Safety indicators are mixed and should be underwritten thoughtfully. The neighborhood’s crime rank is 123 out of 216 metro neighborhoods (higher ranks indicate fewer issues), suggesting it is not among the safer parts of Winston-Salem. Nationally, safety percentiles are on the lower side, placing the area below many neighborhoods across the country.
Recent trends show some improvement in violent incidents year over year, while property-related offenses have been more volatile. For investors, this implies prudent security measures and resident communication can be relevant to leasing and retention strategies, and comparable underwriting should use neighborhood-level data rather than block-by-block assumptions.
Proximity to anchor employers supports a diversified employment base and commuter convenience for residents. Notable nearby headquarters include BB&T Corp., Reynolds American, and Hanesbrands, with VF farther out in the regional job shed.
- BB&T Corp. — banking (3.1 miles) — HQ
- Reynolds American — tobacco/consumer goods (3.3 miles) — HQ
- Hanesbrands — apparel (9.0 miles) — HQ
- VF — apparel & footwear (27.2 miles) — HQ
This 2007-vintage, 102-unit asset offers scale and a renter-oriented location where daily conveniences, schools above the metro median, and proximity to corporate employers underpin demand. The property’s newer vintage relative to the neighborhood average supports competitive positioning versus older stock, while mid-life capital planning can target building systems and unit finishes to enhance leasing velocity and rent resilience. According to CRE market data from WDSuite, the surrounding neighborhood shows a high share of renter-occupied housing and mid-range rent levels, which help sustain occupancy even as broader neighborhood occupancy trends have softened.
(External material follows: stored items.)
(** * MultiXact write path and redo: a shallow embedding of [multixact_hack]

    The development follows the C translation unit that keeps the
    MultiXact offset and member SLRU areas up to date while replaying
    the write-ahead log: the page-layout macros, the wraparound-aware
    comparisons, [RecordNewMultiXact], [MultiXactAdvanceNextMXact] and
    [multixact_redo].

    Conventions.  C integers are mathematical integers ([Z]) with the
    wrap-around of each C type written out ([u32], [s32], ...).  A page
    buffer ([char[BLCKSZ]]) is the little-endian integer of its bytes:
    byte [k] of the page is bits [8k .. 8k+7].  Process termination
    ([exit(1)], a failed [Assert], a failed page read) is an explicit
    outcome that carries the state reached. *)

From Stdlib Require Import ZArith Lia Bool List String.
From stdpp Require Import base option gmap.

Local Open Scope Z_scope.

(** ** Machine integers *)

(** Conversion to [uint8], [uint32], [size_t] and to [int32] / [int]. *)
Definition u8 (x : Z) : Z := x mod 2 ^ 8.
Definition u32 (x : Z) : Z := x mod 2 ^ 32.
Definition usize (x : Z) : Z := x mod 2 ^ 64.
Definition s32 (x : Z) : Z :=
  let r := x mod 2 ^ 32 in if r <? 2 ^ 31 then r else r - 2 ^ 32.

(** [sizeof] of the 32-bit typedefs used by the layout macros. *)
Definition sizeof_MultiXactOffset : Z := 4.
Definition sizeof_TransactionId : Z := 4.

(** ** Build configuration

    The constants below come from headers that are not part of the
    sources at hand ([pg_config.h], [access/transam.h],
    [access/multixact.h], [access/xlog.h]); they are parameters of the
    development. *)
Record Config : Type := {
  cfg_BLCKSZ : Z;
  cfg_USE_ASSERT_CHECKING : bool;
  cfg_FirstNormalTransactionId : Z;
  cfg_MultiXactStatusUpdate : Z;
  cfg_XLR_INFO_MASK : Z;
  cfg_XLR_BKP_BLOCK_MASK : Z;
  cfg_XLOG_MULTIXACT_ZERO_OFF_PAGE : Z;
  cfg_XLOG_MULTIXACT_ZERO_MEM_PAGE : Z;
  cfg_XLOG_MULTIXACT_CREATE_ID : Z
}.

(** The usual PostgreSQL build: 8 kB blocks, no assertion checking. *)
Definition pg_default : Config := {|
  cfg_BLCKSZ := 8192;
  cfg_USE_ASSERT_CHECKING := false;
  cfg_FirstNormalTransactionId := 3;
  cfg_MultiXactStatusUpdate := 5;
  cfg_XLR_INFO_MASK := 15;
  cfg_XLR_BKP_BLOCK_MASK := 15;
  cfg_XLOG_MULTIXACT_ZERO_OFF_PAGE := 0;
  cfg_XLOG_MULTIXACT_ZERO_MEM_PAGE := 16;
  cfg_XLOG_MULTIXACT_CREATE_ID := 32
|}.

(** The same build with [--enable-cassert]. *)
Definition pg_cassert : Config := {|
  cfg_BLCKSZ := 8192;
  cfg_USE_ASSERT_CHECKING := true;
  cfg_FirstNormalTransactionId := 3;
  cfg_MultiXactStatusUpdate := 5;
  cfg_XLR_INFO_MASK := 15;
  cfg_XLR_BKP_BLOCK_MASK := 15;
  cfg_XLOG_MULTIXACT_ZERO_OFF_PAGE := 0;
  cfg_XLOG_MULTIXACT_ZERO_MEM_PAGE := 16;
  cfg_XLOG_MULTIXACT_CREATE_ID := 32
|}.

(** What the code needs of a configuration: a block holds at least one
    member group and its size is an [int]; the first normal transaction
    id lies in the lower half of the id space; the status bound is a
    byte; the three record kinds are distinct. *)
Definition config_ok (cfg : Config) : Prop :=
  20 <= cfg_BLCKSZ cfg < 2 ^ 31 /\
  0 <= cfg_FirstNormalTransactionId cfg < 2 ^ 31 /\
  0 <= cfg_MultiXactStatusUpdate cfg < 2 ^ 8 /\
  cfg_XLOG_MULTIXACT_ZERO_OFF_PAGE cfg <> cfg_XLOG_MULTIXACT_ZERO_MEM_PAGE cfg /\
  cfg_XLOG_MULTIXACT_ZERO_OFF_PAGE cfg <> cfg_XLOG_MULTIXACT_CREATE_ID cfg /\
  cfg_XLOG_MULTIXACT_ZERO_MEM_PAGE cfg <> cfg_XLOG_MULTIXACT_CREATE_ID cfg.

(** ** Circular comparisons (no configuration involved) *)

Definition MultiXactIdPrecedes (multi1 multi2 : Z) : bool :=
  let diff := s32 (u32 (multi1 - multi2)) in
  diff <? 0.

Definition MultiXactIdPrecedesOrEquals (multi1 multi2 : Z) : bool :=
  let diff := s32 (u32 (multi1 - multi2)) in
  diff <=? 0.

Definition MultiXactOffsetPrecedes (offset1 offset2 : Z) : bool :=
  let diff := s32 (u32 (offset1 - offset2)) in
  diff <? 0.

(** The comparison the specification calls [precedes]: the sign of the
    32-bit difference. *)
Definition circular_precedes (a b : Z) : bool := s32 (a - b) <? 0.
Definition circular_follows_or_equals (a b : Z) : bool := 0 <=? s32 (a - b).

Section Layout.
Context (cfg : Config).

Local Abbreviation BLCKSZ := (cfg_BLCKSZ cfg).

(** *** Page-layout macros *)

Definition MULTIXACT_OFFSETS_PER_PAGE : Z :=
  usize (BLCKSZ / sizeof_MultiXactOffset).

Definition MultiXactIdToOffsetPage (xid : Z) : Z :=
  xid / u32 MULTIXACT_OFFSETS_PER_PAGE.
Definition MultiXactIdToOffsetEntry (xid : Z) : Z :=
  xid mod u32 MULTIXACT_OFFSETS_PER_PAGE.

Definition MXACT_MEMBER_BITS_PER_XACT : Z := 8.
Definition MXACT_MEMBER_FLAGS_PER_BYTE : Z := 1.
Definition MXACT_MEMBER_XACT_BITMASK : Z :=
  Z.shiftl 1 MXACT_MEMBER_BITS_PER_XACT - 1.

Definition MULTIXACT_FLAGBYTES_PER_GROUP : Z := 4.
Definition MULTIXACT_MEMBERS_PER_MEMBERGROUP : Z :=
  MULTIXACT_FLAGBYTES_PER_GROUP * MXACT_MEMBER_FLAGS_PER_BYTE.
Definition MULTIXACT_MEMBERGROUP_SIZE : Z :=
  usize (sizeof_TransactionId * MULTIXACT_MEMBERS_PER_MEMBERGROUP
         + MULTIXACT_FLAGBYTES_PER_GROUP).
Definition MULTIXACT_MEMBERGROUPS_PER_PAGE : Z :=
  usize (BLCKSZ / MULTIXACT_MEMBERGROUP_SIZE).
Definition MULTIXACT_MEMBERS_PER_PAGE : Z :=
  usize (MULTIXACT_MEMBERGROUPS_PER_PAGE * MULTIXACT_MEMBERS_PER_MEMBERGROUP).

Definition MAX_MEMBERS_IN_LAST_MEMBERS_PAGE : Z :=
  u32 (4294967295 mod MULTIXACT_MEMBERS_PER_PAGE + 1).

(** page in which a member is to be found *)
Definition MXOffsetToMemberPage (xid : Z) : Z :=
  xid / u32 MULTIXACT_MEMBERS_PER_PAGE.

(** byte offset within the page of the flag word of a member *)
Definition MXOffsetToFlagsOffset (xid : Z) : Z :=
  u32 (((xid / u32 MULTIXACT_MEMBERS_PER_MEMBERGROUP)
          mod u32 MULTIXACT_MEMBERGROUPS_PER_PAGE)
       * u32 MULTIXACT_MEMBERGROUP_SIZE).
Definition MXOffsetToFlagsBitShift (xid : Z) : Z :=
  u32 ((xid mod u32 MULTIXACT_MEMBERS_PER_MEMBERGROUP)
       * MXACT_MEMBER_BITS_PER_XACT).

(** byte offset within the page of the TransactionId of a member *)
Definition MXOffsetToMemberOffset (xid : Z) : Z :=
  usize (u32 (MXOffsetToFlagsOffset xid + MULTIXACT_FLAGBYTES_PER_GROUP)
         + usize ((xid mod u32 MULTIXACT_MEMBERS_PER_MEMBERGROUP)
                  * sizeof_TransactionId)).

End Layout.

Section TransactionIds.
Context (cfg : Config).

Local Abbreviation FirstNormalTransactionId := (cfg_FirstNormalTransactionId cfg).

(** Modelled from the spec: [access/transam.h] is not among the
    sources.  The ids below [FirstNormalTransactionId] are the
    "reserved special ids" of the specification; every other id is
    normal. *)
Definition TransactionIdIsNormal (xid : Z) : bool :=
  FirstNormalTransactionId <=? xid.

(** Modelled from the spec: the macro that steps a transaction id
    "one past", "skipping reserved special ids": increment modulo
    2^32, and restart at the first normal id when the result is a
    reserved one. *)
Definition TransactionIdAdvance (dest : Z) : Z :=
  let dest := u32 (dest + 1) in
  if dest <? FirstNormalTransactionId then FirstNormalTransactionId else dest.

Definition TransactionIdPrecedes (id1 id2 : Z) : bool :=
  if negb (TransactionIdIsNormal id1) || negb (TransactionIdIsNormal id2)
  then id1 <? id2
  else
    let diff := s32 (u32 (id1 - id2)) in
    diff <? 0.

Definition TransactionIdFollowsOrEquals (id1 id2 : Z) : bool :=
  if negb (TransactionIdIsNormal id1) || negb (TransactionIdIsNormal id2)
  then id2 <=? id1
  else
    let diff := s32 (u32 (id1 - id2)) in
    0 <=? diff.

End TransactionIds.

(** ** Pages

    A page buffer is the little-endian integer of its [BLCKSZ] bytes.
    The accessors below are the [uint32] loads and stores the C code
    performs through casted pointers into a buffer. *)

Definition page_get_byte (page : Z) (k : Z) : Z :=
  Z.land (Z.shiftr page (8 * k)) (Z.ones 8).

Definition page_load32 (page : Z) (off : Z) : Z :=
  Z.land (Z.shiftr page (8 * off)) (Z.ones 32).

Definition page_store32 (page : Z) (off v : Z) : Z :=
  Z.lor (Z.ldiff page (Z.shiftl (Z.ones 32) (8 * off)))
        (Z.shiftl (Z.land v (Z.ones 32)) (8 * off)).

(** ** Program state *)

(** Modelled from the spec: the paged record store ([access/slru.h],
    [slru.c]) is an external collaborator of which only the contract is
    given.  A store is its slot cache ([page_buffer], [page_dirty]) and
    its backing file ([slru_file], page number to page image).  The
    cache is unbounded and a slot is named by the page it holds; the
    replacement policy is outside this development. *)
Record SlruSharedData : Type := {
  page_buffer : gmap Z Z;
  page_dirty : gmap Z bool;
  slru_file : gmap Z Z
}.

Record MultiXactStateData : Type := {
  nextMXact : Z;
  nextOffset : Z
}.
Within a 3-mile radius, household growth and rising incomes point to a gradually expanding and higher-earning renter base, supporting collections and measured rent growth. Balanced underwriting should account for ownership alternatives given comparatively lower home values locally, limited park access, and safety perceptions, while leaning into commute convenience and product quality to differentiate.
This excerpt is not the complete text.